Quote Quote by ChrisVer View Post
In the context of the Weinberg-Salam-Glashow model, where the Standard model contains the SU(2)xU(1) symmetry, Y is the charge corresponding to U(1)... After the SU(2)xU(1) is broken by Higgs mechanism into U(1) the new U(1)'s charge (the electric charge Q) gets some contribution both from Y and I (of SU(2) ).
So you have some formulas like Q=I+0.5Y
ChrisVer, you need to be careful to distinguish between isospin and hypercharge (which is what the OP is about) from weak isospin and weak hypercharge (which is what you're describing!)

Isospin I pertains to hadrons only, and arises from the symmetry of the up and down quark under strong interactions. The strange quark forms a singlet under isospin. Hypercharge comes from Q = I3 + Y/2. For example the strange quark has Q = -1/3, I3 = 0 and hypercharge -2/3.

Weak isospin T arises from the symmetry of left-handed lepton pairs under weak interactions. Right-handed leptons form a singlet under weak isospin.

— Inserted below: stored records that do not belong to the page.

Fixpoint process (rs : list RawRecord) (detections : list Detection)
  : outcome (list Detection) :=
  match rs with
  | [] => Returns detections
  | r :: rs' => o <- decode r ;; process rs' (push detections o)
  end.

(** The detection a kept record gives, field by field. *)
Definition yields (r : RawRecord) (d : Detection) : Prop :=
  confidence d = r_confidence r /\
  Float32.to_int (r_class r) = Some (class_id d) /\
  rescale (r_left r) orig_width img_width = Returns (x (bbox d)) /\
  rescale (r_top r) orig_height img_height = Returns (y (bbox d)) /\
  rescale (Float32.sub (r_right r) (r_left r)) orig_width img_width
    = Returns (width (bbox d)) /\
  rescale (Float32.sub (r_bottom r) (r_top r)) orig_height img_height
    = Returns (height (bbox d)) /\
  vec_at CLASS_NAMES (class_id d) = Returns (class_name d).

End Decode.

(** ** Images

    [cv::Mat] as [imread] gives it: 8-bit, three channels, the channel values
    of a pixel next to each other and the pixels row by row. *)

Record Mat : Type := mkMat { rows : Z; cols : Z; data : list Z }.

(** [Mat::empty()]. *)
Definition empty (m : Mat) : bool :=
  match data m with
  | [] => true
  | _ => false
  end.

(** [Mat::convertTo(dst, CV_32F, alpha)] on an 8-bit image: every channel
    value is converted to [float] and multiplied by [alpha], itself
    converted from [double] to [float]. *)
Definition convertTo (values : list Z) (alpha : float) : list float :=
  map (fun v => Float32.mul (Float32.of_int v) alpha) values.

(** The [double] quotient [1.0 / 255], converted to [float]. *)
Definition alpha_1_255 : float :=
  match SFdiv 53 1024 (binary_normalize 53 1024 1 0 false)
                      (binary_normalize 53 1024 255 0 false) with
  | S754_finite s m e => binary_round Float32.prec Float32.emax s m e
  | f => f
  end.

(** [cv::split]: plane [c] holds channel [c] of every pixel. *)
Fixpoint plane {A : Type} (c : nat) (interleaved : list A) : list A :=
  match interleaved with
  | c0 :: c1 :: c2 :: rest =>
      match c with
      | 0%nat => c0
      | 1%nat => c1
      | _ => c2
      end :: plane c rest
  | _ => []
  end.

Definition split {A : Type} (interleaved : list A) : list (list A) :=
  [plane 0 interleaved; plane 1 interleaved; plane 2 interleaved].

(** The value [convertTo] stores for the channel value [v] when the factor
    is [1.0 / 255]. *)
Definition normalize (v : Z) : float :=
  Float32.mul (Float32.of_int v) alpha_1_255.

(** Channel-major order, in the specification's words: all of channel 0,
    then all of channel 1, then all of channel 2. *)
Definition channel_major {A : Type} (interleaved : list A) : list A :=
  plane 0 interleaved ++ plane 1 interleaved ++ plane 2 interleaved.

(** The pixels of an image of one colour, [c0], [c1], [c2] being the values
    of its three channels. *)
Definition solid {A : Type} (c0 c1 c2 : A) (pixels : nat) : list A :=
  List.concat (repeat [c0; c1; c2] pixels).

(** The range [(float * )p, (float * )p + n) over a buffer: reading past the
    buffer is undefined. *)
Definition range {A : Type} (buffer : list A) (n : Z) : outcome (list A) :=
  if (0 <=? n) && (n <=? Z.of_nat (List.length buffer))
  then Returns (firstn (Z.to_nat n) buffer)
  else Undefined.

(** ** Drawing

    The image being annotated: the decoded pixels and the primitives drawn
    over them, in order. *)

Definition Scalar : Type := (Z * Z * Z)%type.

Inductive primitive : Type :=
| Outline (box : Rect) (color : Scalar) (thickness : Z)
| Filled (x1 y1 x2 y2 : Z) (color : Scalar)
| Text (label : string) (x y : Z) (color : Scalar).

Record Canvas : Type := mkCanvas { base : Mat; drawn : list primitive }.

Definition draw (c : Canvas) (p : primitive) : Canvas :=
  mkCanvas (base c) (drawn c ++ [p]).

Weak hypercharge comes from Q = T3 + Y/2. (Unfortunately the same symbol Y is often used for both) For the same example the left-handed strange quark has Q = - 1/3, T3 = -1/2 and weak hypercharge +1/3.
ChrisVer
#5
May7-14, 01:25 PM
P: 891
comment/wondering:
hypercharge is just the charge of a U(1) group -no need to distinguish between isospin or anything for SU(2), whether you work with the flavor or isospin or left SU(2) the mathematics are the same...
In a complete theory for example, you can add up B,L,S,... to each definition, why? because it takes all the contributions of each U(1) that exists...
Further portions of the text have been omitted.